It was the peak of the rainy season when we set out to visit Maya Mabu. A blanket of rain-heavy clouds always looms low at this time of year, and short downpours are common throughout the day. The hills, cultivated with rice paddies, are a brilliant green.
Maya lives in Falaicha village in Panchthar, a district in eastern Nepal. It’s a long journey from Kathmandu: first we drove for five and a half hours in an old jeep, snaking along a dirt road that connects hilly villages with the district headquarters in Phidim and beyond. Then we walked downhill for almost two hours, following a muddy trail running along terraced farms and houses to reach her village.
We were meeting Maya to learn how she and her baby were faring three months after her delivery. She had faced complications during birth that could have cost her life. When we finally reached her two-story mud and stone house, we found her seated on the porch on a straw mat. She was grinding corn into flour while her little daughter slept nearby.
Maya, now 24, grew up in a large family of nine — three sons and four daughters. She lost her mother when she was less than a year old. School was not a priority according to the times and the customs; it was more important that Maya attend to the chores at home, in the forests and the fields. She dropped out of school in 4th grade and was married at age 14. Like most women in her ethnic Limbu community, she did not have much choice in the matter.

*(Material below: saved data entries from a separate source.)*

(** * fastapi-cacher: configuration model and cache contract

    A shallow embedding of [fastapi_cacher/config.py] (the pydantic model
    [CacheConfig] with its two validators) and of [fastapi_cacher/base.py]
    (the abstract class [BaseCache]), followed by the properties the
    specification states about the configuration model.

    Python values are modelled as follows: [int] is [Z] (unbounded), [str] is
    [string], [bool] is [bool], a [str] field whose default is [None] is
    [option string], [bytes] is [list Byte.byte].  A raised exception is the
    [Raise] branch of [result]. *)

From Stdlib Require Import ZArith String Ascii List Bool Lia.
From stdpp Require Import base option strings list.
Import ListNotations.

Local Open Scope string_scope.
Local Open Scope Z_scope.

(** ** Python preliminaries *)

Module Py.

(** The exceptions that occur in the two source files, plus the
    [ValidationError] that construction raises (it is a subclass of
    [ValueError]).  pydantic collects into it one line per failed check, in
    the order of the fields: the location, which is the field's name or the
    empty string for the model validator, and the message. *)
Inductive exn : Type :=
| ValueError (msg : string)
| ValidationError (errors : list (string * string))
| NotImplementedError.

Inductive result (A : Type) : Type :=
| Ok (a : A)
| Raise (e : exn).
Arguments Ok {A} a.
Arguments Raise {A} e.

Definition bind {A B : Type} (m : result A) (k : A -> result B) : result B :=
  match m with
  | Ok a => k a
  | Raise e => Raise e
  end.

(** Truth value of a [str]: only the empty string is falsy. *)
Definition truthy (s : string) : bool :=
  match s with EmptyString => false | String _ _ => true end.

(** Truth value of a [str]-or-[None]: [None] is falsy as well. *)
Definition truthy_opt (o : option string) : bool :=
  match o with None => false | Some s => truthy s end.

(** The builtin [all] over a list of truth values. *)
Definition all (l : list bool) : bool := forallb (fun b => b) l.

(** [x in t] for a tuple of strings. *)
Definition str_in (x : string) (t : list string) : bool :=
  existsb (String.eqb x) t.
Arguments str_in : simpl never.

(** [repr] of a [str] without quotes or escapes in it. *)
Definition repr_str (s : string) : string := "'" ++ s ++ "'".

Fixpoint join (sep : string) (l : list string) : string :=
  match l with
  | [] => ""
  | [x] => x
  | x :: tl => x ++ sep ++ join sep tl
  end.

(** [needle in hay] for strings. *)
Fixpoint contains (needle hay : string) : bool :=
  String.prefix needle hay ||
  match hay with
  | EmptyString => false
  | String _ tl => contains needle tl
  end.

End Py.

Import Py.

(** [result] with stdpp's monad notation: [x ← m; k] stops at the first
    [Raise]. *)
#[global] Instance result_ret : MRet result := @Ok.
#[global] Instance result_bind : MBind result := fun A B k m => Py.bind m k.
(** ** Morale *)

(** C10: [Game()] gives both players morale 25, no operation changes the
    morale of either player, so in every reachable state both morales are 25
    and [game_over] names no winner; the same holds after any whole turn of
    the demo loop played from a reachable state, however the turn ends. *)
Theorem C10_morale_never_changes :
  (forall r q, PlayerState.morale (deref (new_Game r).2 q) = 25) /\
  (forall o w w' q, run_op o w = Some w' ->
     PlayerState.morale (deref w'.2 q) = PlayerState.morale (deref w.2 q)) /\
  (forall w q, reachable w -> PlayerState.morale (deref w.2 q) = 25) /\
  (forall w, reachable w -> (game_over w.2).1 = None) /\
  (forall r g c e w, reachable (r, g) -> play_one_turn r g c = (e, w) ->
     (game_over w.1.2).1 = None).
Proof.
  assert (forall w q, reachable w -> PlayerState.morale (deref w.2 q) = 25) as Hm.
  { intros w q R. induction R as [r|o w w' R IH H].
    - apply new_Game_player.
    - rewrite (run_op_morale _ _ _ q H). exact IH. }
  assert (forall w, reachable w -> (game_over w.2).1 = None) as Hg.
  { intros w R. unfold game_over.
    pose proof (Hm w P1 R) as M1. pose proof (Hm w P2 R) as M2. simpl in M1, M2.
    rewrite M1, M2. reflexivity. }
  split; [intros r q; apply new_Game_player|].
  split; [intros o w w' q; apply run_op_morale|].
  split; [exact Hm|]. split; [exact Hg|].
  intros r g c e w R E. apply (Hg w.1). eapply play_one_turn_reachable; eauto.
Qed.

(** ** Drawing *)

(** The three ways one iteration of the draw loop can go. *)
Lemma draw_body_cases r p :
  (exists d c, PlayerState.deck p = d ++ [c] /\
     draw_body r p =
       (r, PlayerState.set_hand (PlayerState.hand p ++ [c]) (PlayerState.set_deck d p))) \/
  (exists d c, PlayerState.deck p = [] /\ d ++ [c] ≡ₚ PlayerState.discard p /\
     (draw_body r p).2 =
       PlayerState.set_hand (PlayerState.hand p ++ [c])
         (PlayerState.set_deck d (PlayerState.set_discard [] p))) \/
  (PlayerState.deck p = [] /\ PlayerState.discard p = [] /\ (draw_body r p).2 = p).
Proof using shuffle_perm.
  destruct (pop (PlayerState.deck p)) as [[d c]|] eqn:P.
  - apply pop_Some in P. left. exists d, c. split; [exact P|].
    apply draw_body_nonempty, P.
  - apply pop_None in P. right.
    pose proof (shuffle_perm r (PlayerState.discard p)) as H.
    destruct (pop (shuffle r (PlayerState.discard p)).2) as [[d c]|] eqn:Q.
    + apply pop_Some in Q. left. exists d, c. split; [exact P|].
      split; [rewrite <- Q; exact H|].
      rewrite (draw_body_reshuffle r p d c P Q). reflexivity.
    + apply pop_None in Q. rewrite Q in H. apply Permutation_nil_l in H.
      right. split; [exact P|]. split; [auto|]. apply draw_body_exhausted; auto.
Qed.

Ltac player_fields :=
  cbn [fst snd PlayerState.pid PlayerState.morale PlayerState.cp PlayerState.deck
       PlayerState.hand PlayerState.discard PlayerState.set_cp PlayerState.set_deck
       PlayerState.set_hand PlayerState.set_discard].

Ltac player_fields_in H :=
  cbn [fst snd PlayerState.pid PlayerState.morale PlayerState.cp PlayerState.deck
       PlayerState.hand PlayerState.discard PlayerState.set_cp PlayerState.set_deck
       PlayerState.set_hand PlayerState.set_discard] in H.

Lemma draw_body_count r p :
  let avail := (length (PlayerState.deck p) + length (PlayerState.discard p))%nat in
  length (PlayerState.hand (draw_body r p).2)
    = (length (PlayerState.hand p) + Nat.min 1 avail)%nat /\
  (length (PlayerState.deck (draw_body r p).2)
   + length (PlayerState.discard (draw_body r p).2))%nat
    = (avail - Nat.min 1 avail)%nat.
Proof using shuffle_perm.
  intros avail. subst avail.
  destruct (draw_body_cases r p) as [(d & c & E & ->)|[(d & c & E & Hp & ->)|(E & D & ->)]].
  - player_fields. rewrite E, !length_app. cbn [length]. lia.
  - apply Permutation_length in Hp. rewrite length_app in Hp. cbn [length] in Hp.
    player_fields. rewrite E, !length_app. cbn [length]. lia.
  - rewrite E, D. cbn [length]. lia.
Qed.

Lemma draw_loop_count k : forall r p,
  let avail := (length (PlayerState.deck p) + length (PlayerState.discard p))%nat in
  length (PlayerState.hand (draw_loop k r p).2)
    = (length (PlayerState.hand p) + Nat.min k avail)%nat /\
  (length (PlayerState.deck (draw_loop k r p).2)
   + length (PlayerState.discard (draw_loop k r p).2))%nat
    = (avail - Nat.min k avail)%nat.
Proof using shuffle_perm.
  induction k as [|k IH]; intros r p avail; subst avail; cbn [draw_loop].
  { cbn [snd]. lia. }
  pose proof (draw_body_count r p) as [H1 H2].
  destruct (draw_body r p) as [r1 q]. cbn [snd] in H1, H2.
  destruct (IH r1 q) as [I1 I2]. cbv zeta in H1, H2, I1, I2.
  rewrite I1, I2, H1, H2. lia.
Qed.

“I was attending a marriage of my relative, and met my husband there,” Maya says, reminiscing about that day. “We were so young then, and he was charming. Things were bound to happen, I guess.”
She had her first child at 20, and a second four years later.
Nine months into her second pregnancy, Maya was feeling a little uneasy around her abdomen. She was used to it by now, and went about her day as usual. She prepared the morning meal for her family, and took her daughter to school. The uneasiness was turning into pain as the hours passed. On the way back from school, she felt an acute pain in her stomach. She called her husband, but he had gone into the forest with the cattle, and left his cell phone at home.
Maya called a female community health volunteer (FCHV) from her village, who arranged for her to be taken to the Tharpu health post on a stretcher. A neighbor was sent to fetch Maya’s husband, and tell him to rush to the health post immediately.
At around 10:30 that morning, Maya went into labor. She had a normal delivery and the baby was healthy, but it soon became clear that something was not right with Maya. She was discharging blood and pieces of tissue, her skin cold and pale. She kept mumbling, “I’m about to die.”
A skilled birth attendant and trained nurse, Shova Katuwal, with more than 20 years experience working in Panchthar, was on duty. Shova knew she had no time to spare. She worked to stabilize Maya’s vital signs, administering a round of injections and drips. But Maya was still losing blood.
Growing nervous, Shova considered referring Maya to a district hospital in an ambulance. But she was not confident that Maya would make it. Then she decided to try a technique she had learned through One Heart Worldwide’s (OHW) training sessions, the condom tamponade.
A low cost technique that works as a kind of intrauterine balloon, a condom tamponade is created from a catheter, a male latex condom, and a string to tie the condom to the catheter. It is then inserted into the uterus and inflated. The pressure against the uterine walls works to stop refractory bleeding. For Maya, it worked.
“Thanks to the M&H Update training by One Heart Worldwide, I learned about the condom tamponade technique,” says Shova. “We were lucky to have a recent supply of the equipment.”
OHW’s initiative, Health Education Programs for Medical Providers, implements training packages for healthcare providers in the community, primary healthcare facilities and referral hospitals. The program provides knowledge and skills to better manage the most common conditions of pregnancy, childbirth, and newborns. These training packages include newborn care, birth preparedness, infections prevention training, SBA training, and advanced training programs for hospital staff. This approach rationalizes training along a continuum of care: from pregnancy through the newborn period and from the household level to the referral hospital level.
OHW has supplied Tharpu health post with equipment, and is planning to renovate the health facility through its Improvement program, under which OHW upgrades the infrastructure, medical equipment, and staffing of existing healthcare facilities to establish a network of certified birthing centers in strategic locations. In addition, we upgrade referral hospitals into facilities where comprehensive emergency obstetric care can be accessed.
In 2017, OHW trained 813 community outreach providers, 540 stakeholders, and 73 SBAs. We have upgraded 76 birthing centers and provided continuing medical education to 278 medical providers across Nepal, to save the lives of newborns and mothers like Maya.